Task instructions » Exactly the lines below from the one with "in A3; lia|done]." up to and including the one with "value f d s = value g d s /\" make up the answer, with nothing else added.

Data for processing »

◆ ◆ ◆ ◆

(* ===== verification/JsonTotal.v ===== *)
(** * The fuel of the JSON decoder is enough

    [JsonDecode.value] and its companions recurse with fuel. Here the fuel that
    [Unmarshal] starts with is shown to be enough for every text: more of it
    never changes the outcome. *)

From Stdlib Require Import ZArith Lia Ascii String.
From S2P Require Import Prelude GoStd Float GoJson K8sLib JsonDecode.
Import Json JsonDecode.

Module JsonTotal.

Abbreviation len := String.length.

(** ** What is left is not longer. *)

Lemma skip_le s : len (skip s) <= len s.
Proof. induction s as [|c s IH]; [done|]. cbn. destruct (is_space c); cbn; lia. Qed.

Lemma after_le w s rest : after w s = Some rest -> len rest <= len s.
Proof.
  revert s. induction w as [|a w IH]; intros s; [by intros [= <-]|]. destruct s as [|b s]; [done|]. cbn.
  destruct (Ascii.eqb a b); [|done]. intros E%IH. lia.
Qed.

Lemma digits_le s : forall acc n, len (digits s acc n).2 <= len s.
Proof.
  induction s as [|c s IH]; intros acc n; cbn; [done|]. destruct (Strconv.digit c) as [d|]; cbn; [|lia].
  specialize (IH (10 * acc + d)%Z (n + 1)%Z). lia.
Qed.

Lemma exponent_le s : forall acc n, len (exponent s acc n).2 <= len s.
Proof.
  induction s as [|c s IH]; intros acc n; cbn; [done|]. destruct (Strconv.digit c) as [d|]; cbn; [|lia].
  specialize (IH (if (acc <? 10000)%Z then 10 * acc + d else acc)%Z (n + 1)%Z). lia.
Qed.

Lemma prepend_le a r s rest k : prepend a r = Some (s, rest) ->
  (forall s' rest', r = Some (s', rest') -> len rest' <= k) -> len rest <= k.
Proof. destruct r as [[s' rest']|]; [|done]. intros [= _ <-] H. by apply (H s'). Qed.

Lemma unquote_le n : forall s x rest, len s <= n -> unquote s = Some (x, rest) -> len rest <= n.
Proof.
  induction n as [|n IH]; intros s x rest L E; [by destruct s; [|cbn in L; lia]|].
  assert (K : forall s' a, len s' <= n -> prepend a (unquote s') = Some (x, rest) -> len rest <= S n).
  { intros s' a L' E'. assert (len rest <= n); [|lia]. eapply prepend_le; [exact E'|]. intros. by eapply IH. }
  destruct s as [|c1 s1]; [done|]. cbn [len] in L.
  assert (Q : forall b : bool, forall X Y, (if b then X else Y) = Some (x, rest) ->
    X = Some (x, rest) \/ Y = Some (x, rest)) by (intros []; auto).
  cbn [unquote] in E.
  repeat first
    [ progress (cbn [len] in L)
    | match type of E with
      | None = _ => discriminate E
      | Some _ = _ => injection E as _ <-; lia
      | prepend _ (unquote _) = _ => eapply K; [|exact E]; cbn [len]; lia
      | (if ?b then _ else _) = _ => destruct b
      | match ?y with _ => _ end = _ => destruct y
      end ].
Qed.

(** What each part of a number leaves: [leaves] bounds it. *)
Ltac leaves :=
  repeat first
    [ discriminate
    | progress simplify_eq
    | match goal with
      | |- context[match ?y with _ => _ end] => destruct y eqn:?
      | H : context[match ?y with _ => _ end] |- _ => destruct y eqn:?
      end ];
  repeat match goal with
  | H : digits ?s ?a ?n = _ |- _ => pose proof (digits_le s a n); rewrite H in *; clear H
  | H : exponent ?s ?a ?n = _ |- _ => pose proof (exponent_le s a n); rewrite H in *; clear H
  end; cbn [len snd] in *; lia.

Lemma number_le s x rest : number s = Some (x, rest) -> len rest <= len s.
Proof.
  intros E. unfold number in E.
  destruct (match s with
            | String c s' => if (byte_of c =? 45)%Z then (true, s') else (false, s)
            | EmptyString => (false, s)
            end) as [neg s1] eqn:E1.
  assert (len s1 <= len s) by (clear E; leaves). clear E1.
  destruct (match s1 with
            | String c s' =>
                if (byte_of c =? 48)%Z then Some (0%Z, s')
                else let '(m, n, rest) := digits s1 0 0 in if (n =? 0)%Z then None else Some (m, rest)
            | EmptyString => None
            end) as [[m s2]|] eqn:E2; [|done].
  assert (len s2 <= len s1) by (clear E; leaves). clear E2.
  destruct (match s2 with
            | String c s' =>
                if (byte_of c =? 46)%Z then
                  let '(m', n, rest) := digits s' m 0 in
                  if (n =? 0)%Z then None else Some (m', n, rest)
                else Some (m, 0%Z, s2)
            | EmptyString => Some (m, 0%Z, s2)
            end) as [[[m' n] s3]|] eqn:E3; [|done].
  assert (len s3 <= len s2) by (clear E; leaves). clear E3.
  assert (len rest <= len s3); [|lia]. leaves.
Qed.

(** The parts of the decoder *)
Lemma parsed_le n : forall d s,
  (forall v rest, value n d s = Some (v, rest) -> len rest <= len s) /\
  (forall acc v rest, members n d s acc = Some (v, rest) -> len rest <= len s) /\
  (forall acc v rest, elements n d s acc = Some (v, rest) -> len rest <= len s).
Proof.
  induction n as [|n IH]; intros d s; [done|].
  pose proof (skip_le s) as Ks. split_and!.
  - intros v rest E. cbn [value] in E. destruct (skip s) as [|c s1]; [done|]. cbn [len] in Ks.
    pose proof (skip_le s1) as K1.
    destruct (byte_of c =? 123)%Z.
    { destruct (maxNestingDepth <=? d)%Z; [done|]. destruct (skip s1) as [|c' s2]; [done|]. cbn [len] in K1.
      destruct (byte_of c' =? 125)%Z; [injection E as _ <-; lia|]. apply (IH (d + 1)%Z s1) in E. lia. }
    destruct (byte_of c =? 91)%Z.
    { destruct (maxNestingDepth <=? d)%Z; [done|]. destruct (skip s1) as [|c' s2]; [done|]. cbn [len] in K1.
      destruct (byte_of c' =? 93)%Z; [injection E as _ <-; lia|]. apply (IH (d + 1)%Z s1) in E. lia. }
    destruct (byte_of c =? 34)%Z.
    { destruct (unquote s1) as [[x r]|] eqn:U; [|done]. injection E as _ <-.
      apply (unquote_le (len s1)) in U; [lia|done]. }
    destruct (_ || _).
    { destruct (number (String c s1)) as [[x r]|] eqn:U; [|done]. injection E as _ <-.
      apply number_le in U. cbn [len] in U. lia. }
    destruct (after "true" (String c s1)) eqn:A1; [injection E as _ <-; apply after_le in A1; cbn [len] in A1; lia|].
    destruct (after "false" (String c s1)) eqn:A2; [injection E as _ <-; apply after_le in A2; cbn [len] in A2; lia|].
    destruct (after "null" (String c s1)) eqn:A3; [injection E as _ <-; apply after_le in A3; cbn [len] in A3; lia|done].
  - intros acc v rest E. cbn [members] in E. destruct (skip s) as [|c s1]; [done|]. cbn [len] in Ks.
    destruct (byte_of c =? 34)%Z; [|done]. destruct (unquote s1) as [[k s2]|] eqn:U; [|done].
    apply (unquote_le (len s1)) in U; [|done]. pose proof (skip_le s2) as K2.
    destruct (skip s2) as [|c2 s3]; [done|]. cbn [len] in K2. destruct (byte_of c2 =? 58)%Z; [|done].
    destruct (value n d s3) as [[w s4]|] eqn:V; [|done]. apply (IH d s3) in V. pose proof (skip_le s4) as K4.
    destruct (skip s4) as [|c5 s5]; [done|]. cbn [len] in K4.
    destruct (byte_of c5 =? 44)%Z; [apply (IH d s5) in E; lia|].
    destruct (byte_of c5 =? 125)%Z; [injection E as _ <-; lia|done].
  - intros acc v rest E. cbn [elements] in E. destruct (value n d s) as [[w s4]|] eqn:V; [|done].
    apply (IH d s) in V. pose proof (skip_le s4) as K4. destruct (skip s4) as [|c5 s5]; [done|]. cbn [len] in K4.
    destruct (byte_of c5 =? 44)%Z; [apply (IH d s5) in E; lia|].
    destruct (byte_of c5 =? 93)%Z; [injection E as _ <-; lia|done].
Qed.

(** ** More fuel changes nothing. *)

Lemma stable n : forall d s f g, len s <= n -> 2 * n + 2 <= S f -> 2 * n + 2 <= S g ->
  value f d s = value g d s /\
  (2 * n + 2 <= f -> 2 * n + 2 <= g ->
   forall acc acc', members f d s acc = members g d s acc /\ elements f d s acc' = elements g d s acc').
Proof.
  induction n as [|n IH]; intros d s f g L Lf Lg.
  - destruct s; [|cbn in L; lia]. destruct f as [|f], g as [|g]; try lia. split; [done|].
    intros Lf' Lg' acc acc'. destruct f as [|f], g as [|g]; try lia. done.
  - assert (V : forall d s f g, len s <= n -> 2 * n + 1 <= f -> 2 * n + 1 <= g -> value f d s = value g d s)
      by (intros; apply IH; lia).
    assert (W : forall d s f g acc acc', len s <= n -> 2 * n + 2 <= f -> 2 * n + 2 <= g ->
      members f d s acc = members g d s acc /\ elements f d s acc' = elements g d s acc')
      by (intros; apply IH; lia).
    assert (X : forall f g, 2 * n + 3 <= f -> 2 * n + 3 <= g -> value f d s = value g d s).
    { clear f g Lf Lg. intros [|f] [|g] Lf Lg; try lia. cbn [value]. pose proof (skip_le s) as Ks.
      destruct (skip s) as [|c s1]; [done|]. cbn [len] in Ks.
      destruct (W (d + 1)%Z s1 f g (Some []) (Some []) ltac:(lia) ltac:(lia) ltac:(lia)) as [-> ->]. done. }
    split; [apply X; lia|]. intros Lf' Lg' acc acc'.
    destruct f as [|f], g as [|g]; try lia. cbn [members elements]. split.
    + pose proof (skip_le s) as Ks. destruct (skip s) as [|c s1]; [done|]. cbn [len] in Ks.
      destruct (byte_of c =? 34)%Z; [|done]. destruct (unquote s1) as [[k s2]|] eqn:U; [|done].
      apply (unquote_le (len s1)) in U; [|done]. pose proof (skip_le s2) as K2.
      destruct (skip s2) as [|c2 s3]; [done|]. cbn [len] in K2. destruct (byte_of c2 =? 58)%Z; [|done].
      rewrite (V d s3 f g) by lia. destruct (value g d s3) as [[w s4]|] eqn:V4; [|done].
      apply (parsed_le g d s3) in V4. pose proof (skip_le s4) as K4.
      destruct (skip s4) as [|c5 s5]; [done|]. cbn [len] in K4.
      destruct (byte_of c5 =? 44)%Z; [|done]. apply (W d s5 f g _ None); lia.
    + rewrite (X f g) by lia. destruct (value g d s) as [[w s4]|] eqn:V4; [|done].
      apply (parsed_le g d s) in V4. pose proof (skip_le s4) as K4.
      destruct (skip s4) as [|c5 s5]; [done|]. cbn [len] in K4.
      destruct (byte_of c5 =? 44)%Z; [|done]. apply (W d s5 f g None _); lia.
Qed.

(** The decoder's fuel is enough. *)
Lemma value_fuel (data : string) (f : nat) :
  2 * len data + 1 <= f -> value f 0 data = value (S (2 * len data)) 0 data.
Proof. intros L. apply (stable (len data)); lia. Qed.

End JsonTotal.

◆ ◆ ◆ ◆

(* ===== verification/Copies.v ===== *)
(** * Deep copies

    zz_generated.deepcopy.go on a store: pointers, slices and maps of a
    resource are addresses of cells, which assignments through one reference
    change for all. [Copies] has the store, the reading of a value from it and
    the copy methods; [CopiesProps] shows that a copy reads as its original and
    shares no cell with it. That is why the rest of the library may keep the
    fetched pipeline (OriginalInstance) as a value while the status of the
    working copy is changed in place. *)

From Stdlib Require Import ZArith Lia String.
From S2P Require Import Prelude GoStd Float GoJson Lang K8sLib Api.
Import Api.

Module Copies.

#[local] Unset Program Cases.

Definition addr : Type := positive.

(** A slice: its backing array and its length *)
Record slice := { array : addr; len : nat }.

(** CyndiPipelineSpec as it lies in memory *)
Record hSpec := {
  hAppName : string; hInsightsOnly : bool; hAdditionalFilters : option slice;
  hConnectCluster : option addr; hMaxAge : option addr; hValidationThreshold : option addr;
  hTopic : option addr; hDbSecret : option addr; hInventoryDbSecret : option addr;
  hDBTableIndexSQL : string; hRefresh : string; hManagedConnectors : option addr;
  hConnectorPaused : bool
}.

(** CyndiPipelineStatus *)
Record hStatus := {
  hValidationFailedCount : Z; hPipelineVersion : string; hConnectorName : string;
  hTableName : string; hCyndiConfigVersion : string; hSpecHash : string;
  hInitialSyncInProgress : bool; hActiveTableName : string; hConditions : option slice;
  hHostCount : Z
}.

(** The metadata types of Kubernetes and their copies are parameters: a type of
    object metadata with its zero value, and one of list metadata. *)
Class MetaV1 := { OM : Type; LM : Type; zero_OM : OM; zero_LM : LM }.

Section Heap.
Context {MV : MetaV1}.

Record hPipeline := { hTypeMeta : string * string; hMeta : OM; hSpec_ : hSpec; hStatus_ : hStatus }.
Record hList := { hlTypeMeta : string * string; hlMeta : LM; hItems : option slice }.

◆ ◆ ◆ ◆

Solution »
    destruct (after "null" (String c s1)) eqn:A3; [injection E as _ <-; apply after_le in A3; cbn [len] in A3; lia|done].
  - intros acc v rest E. cbn [members] in E. destruct (skip s) as [|c s1]; [done|]. cbn [len] in Ks.
    destruct (byte_of c =? 34)%Z; [|done]. destruct (unquote s1) as [[k s2]|] eqn:U; [|done].
    apply (unquote_le (len s1)) in U; [|done]. pose proof (skip_le s2) as K2.
    destruct (skip s2) as [|c2 s3]; [done|]. cbn [len] in K2. destruct (byte_of c2 =? 58)%Z; [|done].
    destruct (value n d s3) as [[w s4]|] eqn:V; [|done]. apply (IH d s3) in V. pose proof (skip_le s4) as K4.
    destruct (skip s4) as [|c5 s5]; [done|]. cbn [len] in K4.
    destruct (byte_of c5 =? 44)%Z; [apply (IH d s5) in E; lia|].
    destruct (byte_of c5 =? 125)%Z; [injection E as _ <-; lia|done].
  - intros acc v rest E. cbn [elements] in E. destruct (value n d s) as [[w s4]|] eqn:V; [|done].
    apply (IH d s) in V. pose proof (skip_le s4) as K4. destruct (skip s4) as [|c5 s5]; [done|]. cbn [len] in K4.
    destruct (byte_of c5 =? 44)%Z; [apply (IH d s5) in E; lia|].
    destruct (byte_of c5 =? 93)%Z; [injection E as _ <-; lia|done].
Qed.

(** ** More fuel changes nothing. *)

Lemma stable n : forall d s f g, len s <= n -> 2 * n + 2 <= S f -> 2 * n + 2 <= S g ->
  value f d s = value g d s /\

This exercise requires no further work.